> _PROMPT_:
Starting at the line with "(** A Python [float]: IEEE 754 binary64. *)" and going on through the line with "of the range of a float. *)", reproduce each line in the records below exactly and nothing more.

· · ·

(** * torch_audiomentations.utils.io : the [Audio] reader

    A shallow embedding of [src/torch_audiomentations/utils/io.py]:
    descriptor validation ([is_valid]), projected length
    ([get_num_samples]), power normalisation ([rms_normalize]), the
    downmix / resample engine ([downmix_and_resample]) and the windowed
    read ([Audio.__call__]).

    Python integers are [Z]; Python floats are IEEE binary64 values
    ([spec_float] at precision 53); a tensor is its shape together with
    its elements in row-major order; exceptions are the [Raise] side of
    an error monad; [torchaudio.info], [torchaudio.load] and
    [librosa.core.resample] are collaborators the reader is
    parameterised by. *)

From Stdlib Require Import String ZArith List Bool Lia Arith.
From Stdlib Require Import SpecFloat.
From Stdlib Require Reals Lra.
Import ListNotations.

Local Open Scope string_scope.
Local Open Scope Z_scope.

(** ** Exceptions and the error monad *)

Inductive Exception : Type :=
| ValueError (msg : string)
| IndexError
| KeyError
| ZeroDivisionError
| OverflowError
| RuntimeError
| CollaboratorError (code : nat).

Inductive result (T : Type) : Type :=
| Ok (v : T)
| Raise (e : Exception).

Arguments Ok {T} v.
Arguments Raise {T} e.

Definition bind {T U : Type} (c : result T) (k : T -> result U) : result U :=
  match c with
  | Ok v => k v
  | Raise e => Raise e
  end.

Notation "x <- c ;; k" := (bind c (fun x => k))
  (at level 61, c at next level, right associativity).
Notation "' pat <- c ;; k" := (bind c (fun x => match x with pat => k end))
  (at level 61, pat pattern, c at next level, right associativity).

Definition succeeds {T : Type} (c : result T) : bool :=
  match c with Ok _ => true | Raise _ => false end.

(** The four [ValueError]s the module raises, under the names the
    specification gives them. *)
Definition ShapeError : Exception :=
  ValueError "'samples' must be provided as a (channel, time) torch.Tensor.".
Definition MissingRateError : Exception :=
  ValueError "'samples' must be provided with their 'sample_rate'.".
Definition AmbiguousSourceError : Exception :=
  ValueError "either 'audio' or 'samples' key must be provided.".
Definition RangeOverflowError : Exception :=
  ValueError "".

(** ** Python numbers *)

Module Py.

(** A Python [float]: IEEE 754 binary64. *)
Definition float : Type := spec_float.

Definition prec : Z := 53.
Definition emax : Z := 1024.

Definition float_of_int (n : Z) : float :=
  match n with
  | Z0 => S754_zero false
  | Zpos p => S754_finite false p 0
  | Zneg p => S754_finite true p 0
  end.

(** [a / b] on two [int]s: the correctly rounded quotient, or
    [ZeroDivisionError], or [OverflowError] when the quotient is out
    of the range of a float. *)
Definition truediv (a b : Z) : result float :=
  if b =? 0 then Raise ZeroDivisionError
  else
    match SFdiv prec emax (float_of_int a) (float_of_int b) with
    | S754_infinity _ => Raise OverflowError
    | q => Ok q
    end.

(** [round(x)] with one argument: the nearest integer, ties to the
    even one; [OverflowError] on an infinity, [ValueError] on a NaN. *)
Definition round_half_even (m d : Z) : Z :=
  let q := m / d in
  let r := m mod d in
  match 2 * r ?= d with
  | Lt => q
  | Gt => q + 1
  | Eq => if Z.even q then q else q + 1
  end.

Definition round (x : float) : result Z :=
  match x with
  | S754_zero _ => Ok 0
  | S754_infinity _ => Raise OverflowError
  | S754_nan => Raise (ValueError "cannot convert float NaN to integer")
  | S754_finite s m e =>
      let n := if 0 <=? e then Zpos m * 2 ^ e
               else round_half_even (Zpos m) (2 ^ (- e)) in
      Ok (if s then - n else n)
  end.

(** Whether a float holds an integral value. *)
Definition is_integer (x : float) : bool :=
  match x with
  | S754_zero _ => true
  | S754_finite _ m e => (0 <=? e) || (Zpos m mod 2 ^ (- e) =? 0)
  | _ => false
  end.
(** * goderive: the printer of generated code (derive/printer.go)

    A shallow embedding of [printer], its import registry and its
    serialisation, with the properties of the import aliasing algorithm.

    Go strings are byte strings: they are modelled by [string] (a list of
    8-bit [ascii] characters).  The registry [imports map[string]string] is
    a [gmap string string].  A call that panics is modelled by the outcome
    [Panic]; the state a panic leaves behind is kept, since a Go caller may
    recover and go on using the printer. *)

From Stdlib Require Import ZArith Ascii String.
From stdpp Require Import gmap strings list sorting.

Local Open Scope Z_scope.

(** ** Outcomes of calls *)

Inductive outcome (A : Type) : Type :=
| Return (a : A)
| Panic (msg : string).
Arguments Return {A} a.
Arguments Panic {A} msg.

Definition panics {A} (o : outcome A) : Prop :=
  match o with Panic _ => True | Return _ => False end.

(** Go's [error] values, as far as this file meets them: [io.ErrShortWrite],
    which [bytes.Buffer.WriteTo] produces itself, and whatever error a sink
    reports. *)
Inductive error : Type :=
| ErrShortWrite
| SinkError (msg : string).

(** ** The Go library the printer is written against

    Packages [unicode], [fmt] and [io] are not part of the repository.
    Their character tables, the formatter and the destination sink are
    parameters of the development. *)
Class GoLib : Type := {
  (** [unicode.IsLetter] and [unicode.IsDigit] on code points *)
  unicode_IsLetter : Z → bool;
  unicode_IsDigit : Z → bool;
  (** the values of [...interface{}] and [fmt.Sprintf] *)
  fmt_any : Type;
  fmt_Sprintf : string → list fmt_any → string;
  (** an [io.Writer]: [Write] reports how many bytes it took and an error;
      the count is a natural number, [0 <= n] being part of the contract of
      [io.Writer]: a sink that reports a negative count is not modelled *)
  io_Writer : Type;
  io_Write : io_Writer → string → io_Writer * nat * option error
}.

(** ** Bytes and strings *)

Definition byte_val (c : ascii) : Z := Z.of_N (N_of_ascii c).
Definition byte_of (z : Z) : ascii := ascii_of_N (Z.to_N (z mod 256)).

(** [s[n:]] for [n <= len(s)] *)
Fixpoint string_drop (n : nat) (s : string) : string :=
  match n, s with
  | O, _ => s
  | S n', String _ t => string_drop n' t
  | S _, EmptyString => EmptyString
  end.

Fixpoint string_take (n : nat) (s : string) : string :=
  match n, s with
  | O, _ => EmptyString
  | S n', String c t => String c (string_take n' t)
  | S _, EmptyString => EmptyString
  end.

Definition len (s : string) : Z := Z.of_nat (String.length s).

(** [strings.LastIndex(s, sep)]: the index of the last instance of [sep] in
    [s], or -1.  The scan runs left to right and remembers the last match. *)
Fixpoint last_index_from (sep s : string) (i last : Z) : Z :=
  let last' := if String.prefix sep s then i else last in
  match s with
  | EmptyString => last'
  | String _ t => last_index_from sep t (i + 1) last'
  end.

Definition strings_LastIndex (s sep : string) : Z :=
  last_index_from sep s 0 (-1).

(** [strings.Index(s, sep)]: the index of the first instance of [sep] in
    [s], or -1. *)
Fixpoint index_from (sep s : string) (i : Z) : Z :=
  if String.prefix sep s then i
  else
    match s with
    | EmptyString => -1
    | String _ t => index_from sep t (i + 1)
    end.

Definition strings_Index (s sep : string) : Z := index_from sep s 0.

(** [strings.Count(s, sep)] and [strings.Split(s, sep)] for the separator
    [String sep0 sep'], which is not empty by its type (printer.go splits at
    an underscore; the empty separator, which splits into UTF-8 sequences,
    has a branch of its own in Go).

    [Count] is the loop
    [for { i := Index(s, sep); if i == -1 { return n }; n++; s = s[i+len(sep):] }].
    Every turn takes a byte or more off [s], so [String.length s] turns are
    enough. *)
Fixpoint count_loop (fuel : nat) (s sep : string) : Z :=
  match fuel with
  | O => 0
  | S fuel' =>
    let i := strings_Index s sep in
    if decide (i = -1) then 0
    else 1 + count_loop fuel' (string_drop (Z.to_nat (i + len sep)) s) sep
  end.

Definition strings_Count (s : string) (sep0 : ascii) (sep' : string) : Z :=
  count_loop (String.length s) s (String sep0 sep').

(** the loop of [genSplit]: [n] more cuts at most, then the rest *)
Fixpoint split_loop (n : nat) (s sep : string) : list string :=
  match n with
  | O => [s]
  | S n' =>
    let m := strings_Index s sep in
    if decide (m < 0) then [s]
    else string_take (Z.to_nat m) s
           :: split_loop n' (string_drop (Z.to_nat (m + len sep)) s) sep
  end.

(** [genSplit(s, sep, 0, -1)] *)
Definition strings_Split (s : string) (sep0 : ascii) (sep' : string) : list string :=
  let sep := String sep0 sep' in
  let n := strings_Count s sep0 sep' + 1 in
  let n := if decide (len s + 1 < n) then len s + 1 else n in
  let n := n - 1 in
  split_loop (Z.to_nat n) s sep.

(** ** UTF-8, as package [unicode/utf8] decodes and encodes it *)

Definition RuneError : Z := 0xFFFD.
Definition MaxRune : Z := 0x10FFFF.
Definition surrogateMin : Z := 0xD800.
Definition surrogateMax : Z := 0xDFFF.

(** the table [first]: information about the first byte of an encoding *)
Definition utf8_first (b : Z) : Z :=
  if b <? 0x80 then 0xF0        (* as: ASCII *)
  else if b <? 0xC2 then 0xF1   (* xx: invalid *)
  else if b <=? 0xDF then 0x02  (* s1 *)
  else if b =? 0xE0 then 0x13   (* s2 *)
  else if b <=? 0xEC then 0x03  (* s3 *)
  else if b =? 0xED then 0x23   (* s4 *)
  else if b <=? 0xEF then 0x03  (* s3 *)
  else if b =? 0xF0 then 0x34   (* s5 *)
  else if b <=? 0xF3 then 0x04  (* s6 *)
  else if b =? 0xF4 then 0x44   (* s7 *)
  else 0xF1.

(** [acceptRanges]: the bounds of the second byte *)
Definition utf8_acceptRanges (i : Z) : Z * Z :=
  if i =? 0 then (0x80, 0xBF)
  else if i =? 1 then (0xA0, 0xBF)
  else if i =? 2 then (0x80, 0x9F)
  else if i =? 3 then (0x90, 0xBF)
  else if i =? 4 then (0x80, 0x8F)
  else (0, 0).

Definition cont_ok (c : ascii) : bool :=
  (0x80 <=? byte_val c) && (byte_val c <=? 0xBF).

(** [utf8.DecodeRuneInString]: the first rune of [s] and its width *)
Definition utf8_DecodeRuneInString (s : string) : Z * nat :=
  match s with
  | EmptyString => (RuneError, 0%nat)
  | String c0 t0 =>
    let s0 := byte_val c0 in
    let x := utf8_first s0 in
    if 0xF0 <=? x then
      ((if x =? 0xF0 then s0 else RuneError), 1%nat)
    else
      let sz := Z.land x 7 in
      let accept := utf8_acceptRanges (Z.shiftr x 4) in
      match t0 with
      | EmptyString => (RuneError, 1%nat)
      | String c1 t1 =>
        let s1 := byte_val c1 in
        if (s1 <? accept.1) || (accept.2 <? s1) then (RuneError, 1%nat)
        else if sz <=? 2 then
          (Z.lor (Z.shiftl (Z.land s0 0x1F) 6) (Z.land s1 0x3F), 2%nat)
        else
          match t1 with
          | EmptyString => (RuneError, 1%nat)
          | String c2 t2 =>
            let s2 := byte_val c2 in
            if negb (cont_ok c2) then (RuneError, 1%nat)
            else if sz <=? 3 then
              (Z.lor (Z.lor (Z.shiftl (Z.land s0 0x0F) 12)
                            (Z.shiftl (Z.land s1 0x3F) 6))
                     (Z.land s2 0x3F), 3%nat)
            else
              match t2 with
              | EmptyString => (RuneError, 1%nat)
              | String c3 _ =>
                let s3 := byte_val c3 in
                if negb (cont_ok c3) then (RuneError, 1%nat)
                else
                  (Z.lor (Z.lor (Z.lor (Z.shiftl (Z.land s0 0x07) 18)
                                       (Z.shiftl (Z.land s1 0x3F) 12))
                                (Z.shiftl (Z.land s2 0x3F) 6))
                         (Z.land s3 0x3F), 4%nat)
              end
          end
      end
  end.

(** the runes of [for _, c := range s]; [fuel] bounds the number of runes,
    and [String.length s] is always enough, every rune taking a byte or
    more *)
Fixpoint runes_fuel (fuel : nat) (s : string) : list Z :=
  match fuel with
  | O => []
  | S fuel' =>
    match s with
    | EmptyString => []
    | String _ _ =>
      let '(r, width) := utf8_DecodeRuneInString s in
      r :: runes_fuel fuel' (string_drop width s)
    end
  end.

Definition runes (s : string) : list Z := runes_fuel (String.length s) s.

· · ·

> _TASK SOLUTION_:
(** A Python [float]: IEEE 754 binary64. *)
Definition float : Type := spec_float.

Definition prec : Z := 53.
Definition emax : Z := 1024.

Definition float_of_int (n : Z) : float :=
  match n with
  | Z0 => S754_zero false
  | Zpos p => S754_finite false p 0
  | Zneg p => S754_finite true p 0
  end.

(** [a / b] on two [int]s: the correctly rounded quotient, or
    [ZeroDivisionError], or [OverflowError] when the quotient is out
    of the range of a float. *)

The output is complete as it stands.